A picture shows a cup of tea on a book.
A picture shows a cup of tea on a book. (photo: unsplash.com)
By Li ShiguangJanuary 18th, 2023

A Christian artist urges Chinese Christians to study Chinese culture in order to understand their own people and country. 

For a variety of complex reasons, Chinese churches and Christians in general have for a long time paid little attention to traditional Chinese culture. Many Christians believe it is enough to concentrate on faith itself and pay little attention to other matters. Some believers state though that the concept of not valuing Chinese culture needs to change.

Brother Le Dao, who once pastored a church, said: “We are citizens of heaven, but we do have another layer of identity—we are also citizens of the earth. Therefore, Christians need to learn not only theology but also the culture of their own people and country."

His observation is that, generally speaking, the church and pastors in China know little about Chinese culture. “Many people don’t have a basic understanding of it, let alone mastering it.”

"Every nation has its own culture and has developed a certain human spirit. God has allowed them to exist, and the cultures of all peoples and nations are allowed by God. Therefore, we as Christians should not only read theology but also study culture, especially Chinese culture. We should imitate Moses and Paul. Moses learned the Egyptian culture, Paul studied the Greek culture, and so we also need to learn Chinese culture. Culture is not here to resist the truth, but rather to be used by the truth."

He offered an example: "Many of our pastors today, even PhDs out of seminary, go out and talk to people and basically don't understand anything but Jesus: ‘I know Jesus and if you don't - you're finished!’ But how can others understand us if we talk like that? This is no way to talk."

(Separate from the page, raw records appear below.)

(* ===== verification/Kalloc.v ===== *)
(** The aligned allocator of src/kservice.c: [rt_malloc_align] and [rt_free_align] on the
    heap of [Dynamic.v]. The address [rt_malloc] gave is kept in the word before the
    address the user gets. *)

From Stdlib Require Import ZArith Lia.
From stdpp Require Import base numbers option gmap.
From stdpp Require Import list.
From S2P Require Import Prelude.
From S2P Require Import Bytes.
From S2P Require Import Proc.
From S2P Require Import KernelDefs.
From S2P Require Import Mem.
From S2P Require Import Dynamic.
Local Open Scope Z_scope.
Local Open Scope rt_scope.

(** * Operations *)

Section kalloc.
Variable heap_sem : Z.

(** Words of the memory by address. *)
Definition peek (p : Z) : M dsys Z := gets (λ s, load 4 (heap_memory (d_heap s)) p).
Definition poke (p v : Z) : M dsys unit :=
  modify (λ s, mk_dsys (d_kst s) (with_memory (store 4 (heap_memory (d_heap s)) p v) (d_heap s)) (d_pool s)).

(** [(x + uintptr_size) & ~uintptr_size], where [uintptr_size] is three. *)
Definition word_up (x : Z) : Z := Z.land (u32 (x + 3)) (u32 (Z.lnot 3)).

(** The address for the user in the block at [ptr]. *)
Definition align_ptr (ptr align : Z) : Z :=
  if Z.land ptr (u32 (align - 1)) =? 0 then u32 (ptr + align)
  else Z.land (u32 (ptr + u32 (align - 1))) (u32 (Z.lnot (align - 1))).

Definition rt_malloc_align (size align : Z) : D Z :=
  let align := word_up align in
  let align_size := u32 (word_up size + align) in
  ptr ⇐ RT_KERNEL_MALLOC heap_sem align_size;
  if ptr =? 0 then dret 0
  else
    now (poke (u32 (align_ptr ptr align - 4)) ptr) ;;;
    dret (align_ptr ptr align).

Definition rt_free_align (ptr : Z) : D unit :=
  real_ptr ⇐ now (peek (u32 (ptr - 4)));
  RT_KERNEL_FREE heap_sem real_ptr.
End kalloc.

(** * The address *)

Lemma word_up_4 x : 0 ≤ x ≤ 2 ^ 32 - 4 → word_up x = (x + 3) / 4 * 4.
Proof. intros Hx. rewrite <- RT_ALIGN_4 by done. unfold word_up, RT_ALIGN. by replace (x + 4 - 1) with (x + 3) by lia. Qed.

(** For a power of two the address is a multiple of it, leaves room for a word in front,
    and is at most the alignment behind the block's. *)
Lemma align_ptr_spec ptr k :
  0 < ptr → ptr mod 4 = 0 → 2 ≤ k < 32 → ptr + 2 ^ k < 2 ^ 32 →
  align_ptr ptr (2 ^ k) mod 2 ^ k = 0 ∧ ptr + 4 ≤ align_ptr ptr (2 ^ k) ≤ ptr + 2 ^ k ∧ align_ptr ptr (2 ^ k) mod 4 = 0.
Proof.
  intros Hp H4 Hk Hmax. assert (0 < 2 ^ k) as Hpos by (apply Z.pow_pos_nonneg; lia).
  assert (2 ^ k = 4 * 2 ^ (k - 2)) as Ek by (change 4 with (2 ^ 2); rewrite <- Z.pow_add_r by lia; f_equal; lia).
  assert (0 < 2 ^ (k - 2)) as Hq by (apply Z.pow_pos_nonneg; lia).
  unfold align_ptr. rewrite (wrap_small 32 (2 ^ k - 1)) by lia.
  assert (Z.land ptr (2 ^ k - 1) = ptr mod 2 ^ k) as -> by (replace (2 ^ k - 1) with (Z.ones k) by (rewrite Z.ones_equiv; lia); apply Z.land_ones; lia).
  pose proof (Z.div_mod ptr (2 ^ k) ltac:(lia)) as Ed. pose proof (Z.mod_pos_bound ptr (2 ^ k) ltac:(lia)) as Hb.
  pose proof (Z.div_mod ptr 4 ltac:(lia)) as E4.
  destruct (Z.eqb_spec (ptr mod 2 ^ k) 0) as [E0|E0].
  - rewrite (wrap_small 32) by lia. split_and!; [|lia|lia|].
    + rewrite Z.add_mod, E0, Z.mod_same by lia. done.
    + rewrite Ek. replace (ptr + 4 * 2 ^ (k - 2)) with (ptr + 2 ^ (k - 2) * 4) by lia. by rewrite Z.mod_add.
  - rewrite (wrap_small 32) by lia. fold (RT_ALIGN_DOWN (ptr + (2 ^ k - 1)) (2 ^ k)). rewrite RT_ALIGN_DOWN_pow by lia.
    assert ((ptr + (2 ^ k - 1)) / 2 ^ k = ptr / 2 ^ k + 1) as ->.
    { symmetry. apply (Z.div_unique _ _ _ (ptr mod 2 ^ k - 1)); lia. }
    assert (ptr mod 2 ^ k = 4 * (ptr / 4 - ptr / 2 ^ k * 2 ^ (k - 2))) as Em by lia.
    split_and!; [by rewrite Z.mod_mul by lia|lia|lia|].
    rewrite Ek at 2. rewrite Z.mul_assoc, (Z.mul_comm _ 4), <- Z.mul_assoc, Z.mul_comm. by rewrite Z.mod_mul.
Qed.

(** * Allocation and release *)

Section spec.
Context (heap_sem : Z).

(** The user's [size] bytes at [q] are in the allocated block at [p], behind a word that
    holds the address of the block. *)
Record user_block (bs : list block) (s : dsys) (q size p : Z) : Prop := {
  ub_word : load 4 (heap_memory (d_heap s)) (q - 4) = p;
  ub_block : ∃ o z, p = block_addr (d_heap s) o ∧ used_at bs o z ∧ p + 4 ≤ q ∧ q + size ≤ p + (z - SIZEOF_STRUCT_MEM);
  ub_vacant : vacant p s
}.

(** [rt_malloc_align] returns a multiple of the alignment with room for [size] bytes in
    a new block, or [RT_NULL] with nothing changed. *)
Theorem rt_malloc_align_spec bs s size k :
  dinv heap_sem bs s → 0 ≤ size → 2 ≤ k < 32 → (size + 3) / 4 * 4 + 2 ^ k ≤ 2 ^ 32 - 4 →
  dwp (rt_malloc_align heap_sem size (2 ^ k)) (λ q s', (q = 0 ∧ s' = s) ∨ (q ≠ 0 ∧ q mod 2 ^ k = 0 ∧ ∃ bs' p h',
    s' = mk_dsys (d_kst s) h' (d_pool s) ∧ fixed (d_heap s) h' ∧ dinv heap_sem bs' s' ∧
    one_more bs s p ((size + 3) / 4 * 4 + 2 ^ k) bs' ∧ user_block bs' s' q size p)) s.
Proof.
  intros Hd Hs Hk Hmax. destruct (align_facts size Hs) as [_ Hup]. set (n := (size + 3) / 4 * 4) in *.
  assert (0 < 2 ^ k) as Hpos by (apply Z.pow_pos_nonneg; lia).
  assert (word_up (2 ^ k) = 2 ^ k) as Ek.
  { rewrite word_up_4 by lia. replace k with (2 + (k - 2)) by lia. rewrite Z.pow_add_r by lia. change (2 ^ 2) with 4.
    rewrite (Z.mul_comm 4), Z.div_add_l by lia. change (3 / 4) with 0. lia. }
  unfold rt_malloc_align. rewrite Ek. rewrite word_up_4 by lia. fold n. cbv zeta. rewrite (wrap_small 32 (n + _)) by lia.
  apply dwp_bind. eapply dwp_mono; [apply (malloc_step heap_sem bs s (n + 2 ^ k) Hd); lia|].
  intros p s1 [[-> ->]|(Hp & _ & bs' & h' & -> & Hd1 & Hone & Hv & Hfx)]; [apply dwp_ret; by left|].
  rewrite (proj2 (Z.eqb_neq _ _)) by done. pose proof Hone as (o & z & Ep & Hz & Hadd). set (s1 := mk_dsys _ h' _) in *.
  assert (used_at bs' o z) as Hu by (apply Hadd; by right).
  assert (p = block_addr (d_heap s1) o) as Ep1 by (rewrite Ep; unfold block_addr; by rewrite <- (proj1 Hfx)).
  destruct (block_range heap_sem bs' s1 o z Hd1 Hu) as (Hz1 & P1 & P2). rewrite <- Ep1 in P1, P2.
  pose proof (block_aligned heap_sem bs' s1 o z Hd1 Hu) as Hp4. rewrite <- Ep1 in Hp4.
  destruct (align_ptr_spec p k P1 Hp4 Hk ltac:(lia)) as (Hq & Hr & _). set (q := align_ptr p (2 ^ k)) in *.
  rewrite (wrap_small 32 (q - 4)) by lia. apply dwp_seq. unfold wp, poke, modify. apply dwp_ret. right.
  split; [lia|]. split; [done|]. eexists bs', p, _. split; [done|]. split; [exact Hfx|].
  assert (dinv heap_sem bs' (mk_dsys (d_kst s1) (with_memory (store 4 (heap_memory (d_heap s1)) (q - 4) p) (d_heap s1)) (d_pool s1))) as Hd2.
  { apply (dinv_memory heap_sem bs' s1 o z); [done|done|]. intros i Hi. rewrite <- Ep1 in Hi. apply store_outside. lia. }
  split; [exact Hd2|]. split; [done|]. split.
  - cbn [d_heap]. rewrite heap_memory_with. apply load_store_same. change (256 ^ Z.of_nat 4) with (2 ^ 32). lia.
  - exists o, z. split; [exact Ep1|]. split; [done|]. lia.
  - by destruct Hv.
Qed.

(** [rt_free_align] gives the block back that the memory was cut from. *)
Theorem rt_free_align_spec bs s q size p :
  dinv heap_sem bs s → 0 ≤ size → user_block bs s q size p →
  dwp (rt_free_align heap_sem q) (λ _ s', ∃ bs' h' o, s' = mk_dsys (d_kst s) h' (d_pool s) ∧ dinv heap_sem bs' s' ∧
    p = block_addr (d_heap s) o ∧ removed bs o bs') s.
Proof.
  intros Hd Hs [Hw (o & z & Ep & Hu & Hq & Hend) Hv]. destruct (block_range heap_sem bs s o z Hd Hu) as (Hz & P1 & P2). rewrite <- Ep in P1, P2.
  unfold rt_free_align. apply dwp_seq. unfold wp, peek, gets. rewrite (wrap_small 32) by lia. rewrite Hw, Ep.
  eapply dwp_mono; [apply (free_step heap_sem bs s o z Hd Hu); by rewrite <- Ep|].
  intros [] s' (bs' & h' & -> & Hd' & Hrm & _). by exists bs', h', o.
Qed.

(** Memory that is got, used in any way within its size and released leaves exactly the
    blocks allocated that were before. *)
Theorem malloc_free_align bs s size k (use : Z → memory → memory) :
  dinv heap_sem bs s → 0 ≤ size → 2 ≤ k < 32 → (size + 3) / 4 * 4 + 2 ^ k ≤ 2 ^ 32 - 4 →
  (∀ q m i, i < q ∨ q + size ≤ i → use q m i = m i) →
  dwp (q ⇐ rt_malloc_align heap_sem size (2 ^ k);
       if q =? 0 then dret tt
       else now (modify (λ s, mk_dsys (d_kst s) (with_memory (use q (heap_memory (d_heap s))) (d_heap s)) (d_pool s))) ;;;
         rt_free_align heap_sem q)
    (λ _ s', ∃ bs' h', s' = mk_dsys (d_kst s) h' (d_pool s) ∧ dinv heap_sem bs' s' ∧ ∀ o z, used_at bs' o z ↔ used_at bs o z) s.
Proof.
  intros Hd Hs Hk Hmax Huse. apply dwp_bind. eapply dwp_mono; [by apply (rt_malloc_align_spec bs)|].
  intros q s1 [[-> ->]|(Hq0 & _ & bs' & p & h' & -> & Hfx & Hd1 & Hone & [Hw (o & z & Ep & Hu & Hq & Hend) Hv])].
  { apply dwp_ret. exists bs, (d_heap s). split; [by destruct s|done]. }
  rewrite (proj2 (Z.eqb_neq _ _)) by done. apply dwp_seq. unfold wp, modify. cbn [d_kst d_heap d_pool] in *.
  set (s2 := mk_dsys (d_kst s) (with_memory _ h') _).
  assert (dinv heap_sem bs' s2) as Hd2.
  { apply (dinv_memory heap_sem bs' (mk_dsys (d_kst s) h' (d_pool s)) o z); [done|done|].
    cbn [d_heap]. intros i Hi. rewrite <- Ep in Hi. apply Huse. lia. }
  eapply dwp_mono; [apply (rt_free_align_spec bs' s2 q size p Hd2 Hs)|].
  - split.
    + cbn [s2 d_heap]. rewrite heap_memory_with. rewrite <- Hw. apply load_ext. intros i Hi. apply Huse. lia.
    + by exists o, z.
    + by destruct Hv.
  - intros _ s3 (bs3 & h3 & o3 & -> & Hd3 & Ep3 & Hrm). exists bs3, h3. split; [done|]. split; [done|].
    destruct Hone as (o1 & z1 & Ep1 & Hz1 & Hadd). assert (o1 = o) as -> by (unfold block_addr in *; rewrite (proj1 Hfx) in *; lia).
    assert (o3 = o) as -> by (unfold block_addr in *; cbn in Ep3; lia).
    intros o' z'. unfold removed in Hrm. rewrite Hrm, (proj1 Hadd). split; [intros [[?|[-> _]] ?]; done|]. intros Hu'. split; [by left|].
    intros ->. destruct (block_range heap_sem bs s o z' Hd Hu') as [? _]. destruct Hadd as [_ Hap]. apply Hap in Hu'.
    assert (0 < 2 ^ k) by (apply Z.pow_pos_nonneg; lia). destruct (align_facts size Hs). unfold SIZEOF_STRUCT_MEM in *. lia.
Qed.
End spec.

(** ** Examples *)

Example malloc_align_runs : fst <$> rt_malloc_align 103 20 64 dyn_sys = Some (Done (0x20000000 + 320)).
Proof. vm_compute. reflexivity. Qed.

(** Without an alignment the address computed is zero: the word before it is written far
    outside the heap, and the block is lost. *)
Example malloc_align_zero :
  (λ '(r, s), (r, h_used (d_heap s) - h_used (d_heap dyn_sys), load 4 (heap_memory (d_heap s)) (2 ^ 32 - 4))) <$> rt_malloc_align 103 20 0 dyn_sys
    = Some (Done 0, 32, 0x20000000 + 288).
Proof. vm_compute. reflexivity. Qed.

Lemma malloc_free_align_witness :
  dwp (q ⇐ rt_malloc_align 103 20 64;
       if q =? 0 then dret tt
       else now (modify (λ s, mk_dsys (d_kst s) (with_memory (store 4 (heap_memory (d_heap s)) q 7) (d_heap s)) (d_pool s))) ;;; rt_free_align 103 q)
    (λ _ s', ∃ bs' h', s' = mk_dsys (d_kst dyn_sys) h' (d_pool dyn_sys) ∧ dinv 103 bs' s' ∧ ∀ o z, used_at bs' o z ↔ used_at dyn_blocks o z) dyn_sys.
Proof.
  apply (malloc_free_align 103 dyn_blocks dyn_sys 20 6 (λ q m, store 4 m q 7)); [apply dyn_dinv|lia|lia|vm_compute; discriminate|].
  intros q m i Hi. apply store_outside. lia.
Defined.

Le Dao then explained his convictions through the story of Wang Xianzhi, a famous Chinese calligrapher. Arranged by his parents, Wang married his aunt’s daughter, Chi Daomao. Wang was fond of Chi, a very beautiful lady from a rich and influential family. Their marriage was happy. Since generals came out of the house of Wang for generations, the then-Emperor Jianwen of the Eastern Jin Dynasty, named Sima Yu, summoned Wang to meet him and offer him an official position.

The emperor took a strong liking to him and said: “I will introduce my sister to you, you two get married and you repudiate your original wife.”

After hearing this, Wang Xianzhi was in great pain because he loved his wife very much. In order not to marry the princess, Wang Xianzhi went so far as to mutilate his own feet and burn his legs with mugwort, but he still could not stop the approaching marriage.

In the end, Wang Xianzhi had no choice but to write a letter of repudiation and divorce his original wife, Xi Daomao, which became a lifelong wound for him. Shortly after the forced divorce, he created the famous calligraphy named: “Feng Dui Tie for Chi”.

“The calligraphy example records his marriage change and the inner pain. There are dozens of words. We can see clearly from it that the characters were scribbled, and that the latter words seem more careless than the previous ones. Why would that happen? Because Wang Xianzi was so enraged and distressed. The more words he wrote, the more agitated he became.” 

“Through it you come to know this person, enter into his life and understand his career, bumps, pains, pressures, grief, loss, depression, and even his hopelessness.”

The speaker added that the works of those literary giants passed down to us are full of blood and tears. They are very vivid. We the later generations need to see the spirit and essence behind this art. “Through imitating their calligraphy, I reread the Bible. I came to see a deeper world through these texts. For the letter kills, but the spirit gives life.”